Documentary evidence indicates that there were several groups of specific people who traveled between the Viking trading centers and other centers throughout Europe, as envoys, merchants, or missionaries. Some travelers, such as the Carolingian missionary bishop Anskar (801-865) left extensive reports of their travels, giving us great insight to traders and their clients.

Viking Trade Commodities

The Norse traded commodities including enslaved people, coins, ceramics, and materials from specialized crafts such as copper-alloy casting and glass-working (beads and vessels both).

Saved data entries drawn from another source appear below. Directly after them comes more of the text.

Lemma refresh_members_spec guild roster (w : tail_world) :
  serves_roster guild roster → wp (refresh_members profileText fuel tries guild) (refresh_post guild roster w) w.
Proof.
  intros HS. unfold refresh_members.
  eapply (wp_bind _ _ (λ started w1, started = clock (w_step w) ∧ w1 = tick w)); [by intros a w1 [= <- <-]|]. intros started w1 [-> ->].
  assert (same_tables w (tick w)) as H1 by done.
  eapply (wp_bind _ _ (λ x w', same_tables (tick w) w' ∧ (snd x = None → me_Members (fst x) = roster) ∧ GuildMemberEnumeration fuel tries guild (tick w) = Some (x, w'))).
  { intros [r e] w2 E. split; [by apply (enumerate_same (tick w) _ _ _ _ _ _ _ _ _ ltac:(done) E)|]. split; [cbn; intros ->|exact E].
    by apply (enumerated_roster guild roster r None (tick w) w2 HS E). }
  intros [r e] w2 (H2 & Hroster & Hlisted). cbn in Hroster.
  assert (same_tables w w2) as H02 by (destruct H1 as (? & ? & ? & ?), H2 as (? & ? & ? & ?); split_and!; congruence). clear H1 H2.
  destruct (match e with Some _ => _ | None => _ end) as [e1|] eqn:Ee; [apply wp_ret; split; [done|left; apply H02]|].
  assert (e = None) as -> by (by destruct e). rewrite (Hroster eq_refl).
  eapply wp_call; [apply convert_members_spec|exact H02|]. intros [rs|e2] w3 [H3 Hrs]; [|apply wp_ret; split; [done|left; apply H3]].
  rewrite (Hrs rs eq_refl).
  eapply wp_call; [apply (merge_observed_spec guild _ _ w)|exact H3|]. intros [m [e3|]] w4 [Hs Hmerged]; [apply wp_ret; split; [done|by left]|].
  cbn in Hmerged. specialize (Hmerged eq_refl).
  apply (wp_call _ _ (λ w', w_sync w' = w_sync w ∧ roster_merged guild roster w w') (λ _ w', w_sync w' = w_sync w ∧ roster_merged guild roster w w')).
  { apply hoare_store_write; [done| |done]. intros now w5 e5 w6 Hw. unfold on_ledger. destruct (ResolveFailureIdentity _ _ _) as [e6 l]. intros [= <- <-]. by split. }
  { split; [exact Hs|]. destruct Hmerged as [r' Hr']. by exists w, r, w2, r'. }
  intros [e4|] w5 [H5 Hm5]; [apply wp_ret; split; [done|by left]|].
  apply (wp_call _ _ (λ w', roster_merged guild roster w w') (λ _ w', roster_merged guild roster w w')); [by intros w6 a w7 Hw [= <- <-]|done|]. intros now w6 Hm6.
  apply (wp_call _ _ (λ w', roster_merged guild roster w w') (λ e w', roster_merged guild roster w w' ∧ (e = None → marker guild w' = RFC3339Nano now))); [|done|].
  { apply hoare_store_write; [done| |intros w7 e7 Hw; by split]. intros now7 w7 e7 w8 Hw. unfold on_sync. intros [= <- <-]. split; [by intros; split|].
    split; [exact Hw|]. intros _. unfold marker. cbn. apply GetSyncState_Set_eq. }
  intros [e5|] w7 [Hm7 Hk]; apply wp_ret; split; [done|by right|by rewrite length_fmap|]. split; [done|]. exists now. by apply Hk.
Qed.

The access to some commodities could make or break a colony: Greenland's Norse relied on trade in walrus and narwhal ivory and polar bear skins to support their ultimately failing farming strategies.

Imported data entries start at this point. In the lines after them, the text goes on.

(* ===== verification/SyncEntry.v ===== *)
(** * A sync run

    The entry point of internal/syncer/syncer.go: the guilds of a run, one guild
    after the other, the batches of channels left over by an earlier full sync,
    and the composition of catalog, members and messages. Messages run with one
    worker. [directChannelResults], a map that the guilds of a run share, is
    passed from call to call. *)
From S2P Require Import Prelude Snowflake Decimal Errors SyncState ChannelScope FailureLedger Discord World GoTime GoText MessageSync ChannelSync GuildSync Exclusions Rows Receipts Attachments Mentions MessageWrite Canonical EntityRows FailureJournal RestClient CatalogData TailHandler Catalog MemberRefresh.
Local Open Scope Z_scope.
Local Open Scope discrawl_scope.

Record Guild := mkGuild { dg_ID : string; dg_Name : string; dg_Icon : string; dg_rest : string }.
Class GuildJSON := guild_JSON : Guild → string.
(** [client.Guild]. *)
Class GuildEnv := ClientGuild : nat → string → Guild + err.

(** The options of a run besides those of its message sync; [ro_exclude] is the
    scope of its three exclusion lists. *)
Record RunOptions := mkRunOptions {
  ro_sync : SyncOptions; ro_GuildIDs : list string; ro_IncludeStoredThreads : bool;
  ro_SkipMembers : bool; ro_RequireMembers : bool; ro_exclude : channelExclusions }.

Definition with_targets (ids : list string) (o : RunOptions) : RunOptions :=
  let s := ro_sync o in
  mkRunOptions (mkOptions (o_Full s) (o_Embeddings s) (o_LatestOnly s) (o_Since s) ids)
    (ro_GuildIDs o) (ro_IncludeStoredThreads o) (ro_SkipMembers o) (ro_RequireMembers o) (ro_exclude o).
Definition targets (o : RunOptions) : list string := o_ChannelIDs (ro_sync o).

Definition fullSyncBatchSize : nat := 25.

Definition catalogModeForSync (o : RunOptions) : channelCatalogMode :=
  if o_LatestOnly (ro_sync o) && negb (o_Full (ro_sync o)) && bool_decide (targets o = []) then channelCatalogIncremental else channelCatalogFull.

Definition shouldResumeIncompleteFullSync (o : RunOptions) : bool :=
  o_Full (ro_sync o) && negb (is_some (o_Since (ro_sync o))) && bool_decide (targets o = []).

Definition add_stats (a b : SyncStats) : SyncStats :=
  mkStats (st_Guilds a + st_Guilds b) (st_Channels a + st_Channels b) (st_Threads a + st_Threads b) (st_Members a + st_Members b)
    (st_Messages a + st_Messages b).
Definition with_member_count (n : nat) (s : SyncStats) : SyncStats := mkStats (st_Guilds s) (st_Channels s) (st_Threads s) n (st_Messages s).
Definition more_messages (n : nat) (s : SyncStats) : SyncStats :=
  mkStats (st_Guilds s) (st_Channels s) (st_Threads s) (st_Members s) (st_Messages s + n).

(** ** Guilds of a run (records.go) *)

Definition selectGuilds (all : list UserGuild) (requested : list string) : list UserGuild :=
  match requested with
  | [] => all
  | _ => List.filter (λ g, bool_decide (ug_ID g ∈ makeGuildSet requested)) all
  end.

Fixpoint missing_ids (available : gset string) (seen : list string) (requested : list string) : list string :=
  match requested with
  | [] => []
  | id :: requested =>
      let id := TrimSpace id in
      if (id =? "")%string || bool_decide (id ∈ seen) then missing_ids available seen requested
      else (if bool_decide (id ∈ available) then [] else [id]) ++ missing_ids available (id :: seen) requested
  end.
Definition missingGuildIDs (all : list UserGuild) (requested : list string) : list string :=
  missing_ids (makeGuildSet (ug_ID <$> all)) [] requested.

Fixpoint join_comma (l : list string) : string :=
  match l with
  | [] => ""
  | [x] => x
  | x :: l => x ++ ", " ++ join_comma l
  end.

(** ** Channels left over by a full sync *)

(** [ListAllIncompleteMessageChannelIDsByGuild]; for no guild, of all. *)
Definition message_kinds : list string :=
  ["text"; "news"; "announcement"; "voice"; "type_13"; "thread_public"; "thread_private"; "thread_news"; "thread_announcement"]%string.
Definition incomplete (sync : gmap string sync_row) (guildID : string) (r : row) : bool :=
  bool_decide (row_kind r ∈ message_kinds) && ((guildID =? "")%string || (c_guild (ce_scope (snd r)) =? guildID)%string)
  && negb (is_some (sync !! channelHistoryCompleteScope (fst r))).
Definition AllIncompleteMessageChannelIDs (guildID : string) (w : tail_world) : list string :=
  merge_sort string_le (fst <$> List.filter (incomplete (w_sync w) guildID) (map_to_list (stored_table w))).

Record incompleteBatchResult := mkBatches {
  ib_stats : SyncStats; ib_channelIDs : gset string; ib_backlog : bool; ib_results : direct_results }.

Section Entry.
Context {ENV : Env} {TE : TailEnv} {RE : RestEnv} {CE : CatalogEnv} {RUN : RunEnv} {GE : GuildEnv} {ER : ErrorReport}.
Context {CF : ChannelJSON} {MJ : MemberJSON} {GJ : GuildJSON} {JC : JSON historyVerificationCheckpoint} {JW : JSON HistoryWindow}.
Context {tp : TimeParse} {jt : JSONText} {MS : MessageStore tail_tables} (profileText : string → string).
Context (configured_scope : channelExclusions) (memberRefreshInterval : Z) (fuel tries : nat).
Local Abbreviation M := (M tail_tables).

Definition effectiveChannelExclusions (o : RunOptions) : channelExclusions := merged configured_scope (ro_exclude o).

Definition syncGuildRecord (guildID : string) : M (option err) :=
  let! started := time_Now in
  try! guild := ask (λ i, ClientGuild i guildID) orelse (λ e, ret (Some (EWrap ("fetch guild " ++ guildID ++ ": ") e "")));
  entity_write (λ now, UpsertObservedGuild now (mkGuildRecord (dg_ID guild) (dg_Name guild) (dg_Icon guild) (guild_JSON guild)) (Some started)).

Definition refreshGuildMembersForSync (guildID : string) (targeted : bool) (o : RunOptions) : M (nat * option err) :=
  if targeted then
    ret (0%nat, if ro_RequireMembers o then Some (EText "cannot require a member refresh for a targeted channel sync") else None)
  else if ro_SkipMembers o then ret (0%nat, None)
  else
    let! (members, e) := refreshGuildMembers profileText memberRefreshInterval fuel tries guildID (ro_RequireMembers o) in
    match e with
    | Some e => if ro_RequireMembers o then ret (0%nat, Some e) else ret (members, None)
    | None => ret (members, None)
    end.

Definition shouldUseIncrementalFullCatalog (guildID : string) : M bool :=
  if (guildID =? "")%string then ret false
  else try! rows := Channels guildID orelse (λ _, ret false); ret (0 <? length rows)%nat.

Definition stored_without_excluded (guildID : string) (channelIDs : list string) (o : RunOptions) : M (list string + err) :=
  let e := effectiveChannelExclusions o in
  if negb (configured e) then ret (inl channelIDs)
  else
    try! rows := Channels guildID orelse (λ e, ret (inr e));
    ret (inl (filterExcludedStoredChannelIDs channelIDs e (list_to_map ((λ '(id, r), (id, ce_scope r)) <$> rows)))).

(** The incomplete channels, and the message channels marked as unavailable. *)
Definition batch_candidates (rows : list row) (unavailable : gset string) (incomplete_ids : list string) : gset string :=
  makeGuildSet incomplete_ids
  ∪ list_to_set (omap (λ r, if bool_decide (channelMessageUnavailableScope (fst r) ∈ unavailable) && IsMessageChannel (Some (channelFromRow r))
                            then Some (fst r) else None) rows).

(** ** One guild

    [again] is the recursive call of [syncGuild] for a batch. *)
Section Guild.
Context (again : RunOptions → direct_results → M (SyncStats * direct_results * option err)).

Fixpoint sync_batches (n : nat) (ids : list string) (o : RunOptions) (stats : SyncStats) (results : direct_results) :
    M (SyncStats * direct_results * option err) :=
  match n, ids with
  | O, _ | _, [] => ret (stats, results, None)
  | S n, _ =>
      let! (one, results, e) := again (with_targets (take fullSyncBatchSize ids) o) results in
      match e with
      | Some e => ret (stats, results, Some e)
      | None => sync_batches n (drop fullSyncBatchSize ids) o (add_stats stats one) results
      end
  end.

Definition syncGuildIncompleteBatches (guildID : string) (o : RunOptions) (results : direct_results) : M (incompleteBatchResult + err) :=
  try! incomplete_ids := store_read (λ _ w, AllIncompleteMessageChannelIDs guildID w) orelse (λ e, ret (inr e));
  try! markers := store_read (λ _ w, SyncStateBySuffix ChannelUnavailableSuffix (w_sync w)) orelse (λ e, ret (inr e));
  let unavailable := list_to_set (markers.*1) : gset string in
  try! rows := (if bool_decide (unavailable = ∅) then ret (inl []) else Channels guildID) orelse (λ e, ret (inr e));
  try! channelIDs := stored_without_excluded guildID (merge_sort string_le (elements (batch_candidates rows unavailable incomplete_ids))) o
    orelse (λ e, ret (inr e));
  match channelIDs with
  | [] => ret (inl (mkBatches zero_stats ∅ false results))
  | _ =>
      let backlog := existsb (λ id, negb (bool_decide (channelMessageUnavailableScope id ∈ unavailable))) channelIDs in
      let! (stats, results, e) := sync_batches (length channelIDs) channelIDs o zero_stats results in
      match e with
      | Some e => ret (inr e)
      | None => ret (inl (mkBatches stats (makeGuildSet channelIDs) backlog results))
      end
  end.

(** Catalog, members and messages, after the batches. *)
Definition sync_catalog (guildID : string) (o : RunOptions) (mode : channelCatalogMode) (resumed : incompleteBatchResult) (selected : gset string) :
    M (SyncStats * direct_results * option err) :=
  let stats := ib_stats resumed in
  let results := ib_results resumed in
  try! l := channelList configured_scope fuel guildID (targets o) mode (effectiveChannelExclusions o) selected results
    orelse (λ e, ret (stats, results, Some e));
  let results := li_results l in
  let! (stats, e) := storeChannelList (li_channels l) (li_cached l) (ib_channelIDs resumed) stats in
  match e with
  | Some e => ret (stats, results, Some e)
  | None =>
      check! (refreshStoredScopes configured_scope) orelse (λ e, ret (stats, results, Some e));
      let channels := List.filter (λ p, negb (bool_decide (p_ID p ∈ ib_channelIDs resumed))) (li_channels l) in
      let! (members, e) := refreshGuildMembersForSync guildID (li_targeted l) o in
      match e with
      | Some e => ret (stats, results, Some e)
      | None =>
          let stats := with_member_count members stats in
          let! (messageCount, e, _) := syncMessageChannels fuel guildID (p_channel <$> channels) (ro_sync o) in
          match e with
          | Some e => ret (stats, results, Some e)
          | None => ret (more_messages messageCount stats, results, None)
          end
      end
  end.

Definition sync_guild_with (guildID : string) (selected : gset string) (o : RunOptions) (results : direct_results) :
    M (SyncStats * direct_results * option err) :=
  try! o := (if ro_IncludeStoredThreads o
             then try! rows := Channels guildID orelse (λ e, ret (inr e)); ret (inl (with_targets (includeStoredThreadTargets rows guildID (targets o)) o))
             else ret (inl o)) orelse (λ e, ret (zero_stats, results, Some e));
  check! (syncGuildRecord guildID) orelse (λ e, ret (zero_stats, results, Some e));
  if shouldResumeIncompleteFullSync o then
    try! resumed := syncGuildIncompleteBatches guildID o results orelse (λ e, ret (zero_stats, results, Some e));
    if ib_backlog resumed then
      let! (members, e) := refreshGuildMembersForSync guildID false o in
      match e with
      | Some e => ret (ib_stats resumed, ib_results resumed, Some e)
      | None => ret (with_member_count members (ib_stats resumed), ib_results resumed, None)
      end
    else
      let! incremental := shouldUseIncrementalFullCatalog guildID in
      sync_catalog guildID o (if incremental then channelCatalogIncremental else catalogModeForSync o) resumed selected
  else sync_catalog guildID o (catalogModeForSync o) (mkBatches zero_stats ∅ false results) selected.
End Guild.

(** A batch names its channels, so it resumes nothing: the recursion ends one
    level down. *)
Definition syncGuild (guildID : string) (selected : gset string) : RunOptions → direct_results → M (SyncStats * direct_results * option err) :=
  sync_guild_with (sync_guild_with (λ _ _, out_of_fuel) guildID selected) guildID selected.

(** ** The run *)

Fixpoint sync_guilds (guilds : list string) (selected : gset string) (o : RunOptions) (results : direct_results) (stats : SyncStats) :
    M (SyncStats * option err) :=
  match guilds with
  | [] => ret (stats, None)
  | g :: guilds =>
      let! (one, results, e) := syncGuild g selected o results in
      match e with
      | Some e => ret (stats, Some e)
      | None =>
          sync_guilds guilds selected o results
            (mkStats (S (st_Guilds stats)) (st_Channels stats + st_Channels one) (st_Threads stats + st_Threads one)
               (st_Members stats + st_Members one) (st_Messages stats + st_Messages one))
      end
  end.

Definition Sync (o : RunOptions) : M (SyncStats * option err) :=
  if ro_IncludeStoredThreads o && bool_decide (makeGuildSet (targets o) = ∅)
  then ret (zero_stats, Some (EText "including stored threads requires explicit channel targets"))
  else
    try! guilds := Guilds fuel orelse (λ e, ret (zero_stats, Some (EWrap "list guilds: " e "")));
    match missingGuildIDs guilds (ro_GuildIDs o) with
    | (_ :: _) as missing => ret (zero_stats, Some (EText ("requested guilds not accessible: " ++ join_comma missing)))
    | [] =>
        let ids := ug_ID <$> selectGuilds guilds (ro_GuildIDs o) in
        let! (stats, e) := sync_guilds ids (list_to_set ids) o ∅ zero_stats in
        match e with
        | Some e => ret (stats, Some e)
        | None =>
            let! now := time_Now in
            let! e := set_sync_state lastSuccessScope (RFC3339Nano now) in
            ret (stats, e)
        end
    end.
End Entry.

Metallurgical analysis at Hrisbru in Iceland indicates that the elite Norse traded in bronze objects and raw material from the tin-rich regions in Britain. Significant trade in dried fish emerged near the end of the 10th century AD in Norway. There, cod played a significant role in Viking trade, when commercial fishing and sophisticated drying techniques allowed them to expand the market throughout Europe.

Trade Centers

In the Viking homeland, major trading centers included Ribe, Kaupang, Birka, Ahus, Truso, Grop Stromkendorf, and Hedeby. Goods were brought to these centers and then dispersed into the Viking society. Many of these site assemblages include an abundance of a soft yellow earthenware called Badorf-ware, produced in the Rhineland; Sindbæk has argued that these items, rarely found on non-trading communities, were used as containers to bring goods to places, rather than as trade items.

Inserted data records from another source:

(* ===== verification/SyncSafety.v ===== *)
(** * What a successful run means

    The instant of the last successful run is what the catalog of archived
    threads starts from when it has no cursor of its own. It moves only at the
    end of a run that crawled every one of its guilds without error: nothing
    else that a run does writes it. And the batches of a full sync do not nest. *)
From S2P Require Import Prelude Snowflake Decimal Errors SyncState ChannelScope FailureLedger Discord World Provider GoTime GoText MessageSync ChannelSync GuildSync Fixture CrawlSafety GuildSafety Exclusions Rows Receipts Attachments Mentions MessageWrite Canonical EntityRows EntitySafety FailureJournal RestClient CatalogData TailHandler Catalog CatalogSafety CatalogCursor MemberSafety RestSafety MessageSafety StoreRefinement MemberRefresh SyncEntry.
Local Open Scope Z_scope.
Local Open Scope discrawl_scope.

Definition last_success {T} (w : world T) : string := GetSyncState lastSuccessScope (w_sync w).

(** ** The marker through the parts of a run *)

Lemma channel_scope_not_last ch suffix : channelScope ch suffix ≠ lastSuccessScope.
Proof. unfold channelScope, lastSuccessScope. by cbn. Qed.

(** Walks through a function's binds and branches. *)
Ltac spare_walk :=
  repeat (cbv zeta; lazymatch goal with
          | |- hoare _ (bind _ _) _ => apply hoare_bind_inv; [|intros ?]
          | |- hoare _ (ret _) _ => apply hoare_ret; by intros
          | |- hoare _ out_of_fuel _ => apply hoare_fuel
          | |- hoare _ (match ?x with _ => _ end) _ => destruct x
          | |- _ => solve [eauto with spare]
          end).

Create HintDb spare.

Section Spared.
Context {ENV : Env} {TE : TailEnv} {RE : RestEnv} {CE : CatalogEnv} {RUN : RunEnv} {GE : GuildEnv} {ER : ErrorReport}.
Context {CF : ChannelJSON} {MJ : MemberJSON} {GJ : GuildJSON} {JC : JSON historyVerificationCheckpoint} {JW : JSON HistoryWindow}.
Context {tp : TimeParse} {jt : JSONText} {MS : MessageStore tail_tables} {ML : MessageStoreLaws tail_tables} (profileText : string → string).
Context (configured_scope : channelExclusions) (memberRefreshInterval : Z) (fuel tries : nat) (v : string).

Definition at_last (w : tail_world) : Prop := last_success w = v.
Abbreviation spared m := (hoare at_last m (λ _, at_last)).

Lemma spare_ask {A} (f : nat → A) : spared (ask f).
Proof. by intros w a w' Hw [= <- <-]. Qed.
Lemma spare_fetch f : spared (fetch f).
Proof. by intros w a w' Hw [= <- <-]. Qed.
Lemma spare_step : spared current_step.
Proof. by intros w a w' Hw [= <- <-]. Qed.
Lemma spare_now : spared (time_Now (T:=tail_tables)).
Proof. by intros w a w' Hw [= <- <-]. Qed.
Lemma spare_client ch : spared (client_channel (T:=tail_tables) ch).
Proof. by intros w a w' Hw [= <- <-]. Qed.
Lemma spare_ctx : spared (ctx_Err (T:=tail_tables)).
Proof. by intros w a w' Hw [= <- <-]. Qed.
Lemma spare_read {A} (f : Z → tail_world → A) : spared (store_read f).
Proof. by apply hoare_store_read. Qed.
Lemma spare_get scope : spared (get_sync_state (T:=tail_tables) scope).
Proof. apply spare_read. Qed.

Lemma spare_write f : (∀ now w e w', f now w = (e, w') → w_sync w' = w_sync w) → spared (store_write f).
Proof.
  intros Hf. apply hoare_store_write; [done| |done]. intros now w e w' Hw E. apply Hf in E.
  unfold at_last, last_success in *. rewrite E. by split.
Qed.
Lemma spare_ledger f : spared (ledger_call (T:=tail_tables) f).
Proof. apply spare_write. intros now w e w'. unfold on_ledger. destruct (f now (w_ledger w)). by intros [= <- <-]. Qed.
Lemma spare_channels f : spared (channel_write f).
Proof. apply spare_write. intros now w e w'. destruct (f now (w_channels w)). by intros [= <- <-]. Qed.
Lemma spare_entities f : spared (entity_write f).
Proof. apply spare_write. intros now w e w'. unfold on_entities. destruct (f now _). by intros [= <- <-]. Qed.

Lemma spare_set scope cur : scope ≠ lastSuccessScope → spared (set_sync_state (T:=tail_tables) scope cur).
Proof.
  intros Hs. apply hoare_store_write; [done| |done]. intros now w e w' Hw. unfold on_sync. intros [= <- <-].
  unfold at_last, last_success in *. cbn. rewrite GetSyncState_Set_ne by done. by split.
Qed.
Lemma spare_delete scope : scope ≠ lastSuccessScope → spared (delete_sync_state (T:=tail_tables) scope).
Proof.
  intros Hs. apply hoare_store_write; [done| |done]. intros now w e w' Hw. unfold on_sync. intros [= <- <-].
  unfold at_last, last_success in *. cbn. unfold GetSyncState, DeleteSyncState in *. rewrite lookup_delete_ne by done. by split.
Qed.

Lemma archive_scope_spared ch private cur : spared (set_sync_state (T:=tail_tables) (channelArchivedThreadCursorScope ch private) cur).
Proof. apply spare_set. by unfold channelArchivedThreadCursorScope. Qed.
Lemma member_scope_spared guild cur : spared (set_sync_state (T:=tail_tables) (guildMemberSyncSuccessScope guild) cur).
Proof. apply spare_set. by unfold guildMemberSyncSuccessScope. Qed.
Lemma thread_scope_spared ch cur : spared (set_sync_state (T:=tail_tables) (channelThreadCatalogUnavailableScope ch) cur).
Proof. apply spare_set. by unfold channelThreadCatalogUnavailableScope. Qed.
Lemma thread_clear_spared ch : spared (delete_sync_state (T:=tail_tables) (channelThreadCatalogUnavailableScope ch)).
Proof. apply spare_delete. by unfold channelThreadCatalogUnavailableScope. Qed.

#[local] Hint Resolve spare_ask spare_fetch spare_step spare_now spare_client spare_ctx spare_read spare_get spare_ledger spare_channels spare_entities
  archive_scope_spared member_scope_spared thread_scope_spared thread_clear_spared : spare.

In 2013, Grupe et al. conducted stable isotope analysis of skeletal material at the Viking trade center of Haithabu (later Schleswig) in Denmark. They found that the diet of the individuals expressed in the human bones reflected the relative significance of trade over time. Members of the earlier community showed a predominance of freshwater fish (cod imported from the North Atlantic) in their diet, while later residents shifted to a diet of terrestrial domestic animals (local farming).

Norse-Inuit Trade

There's some evidence in the Viking Sagas that trade played a role in the North American contact between the Norse and the Inuit occupants. Also, Norse symbolic and utilitarian objects are found at Inuit sites and similar Inuit objects in Norse sites. There are fewer Inuit objects in Norse sites, a fact which may be because the trade goods were organic, or that the Norse exported some Inuit prestige items into the wider European trade network.

Evidence at the site of Sandhavn in Greenland seems to suggest that the quite rare co-existence of Inuit and Norse there was a result of the opportunity to trade with one another. Ancient DNA evidence from the Farm Beneath the Sand (GUS) site, also in Greenland, however, finds no support for the trade of bison robes, posited earlier from morphological examination.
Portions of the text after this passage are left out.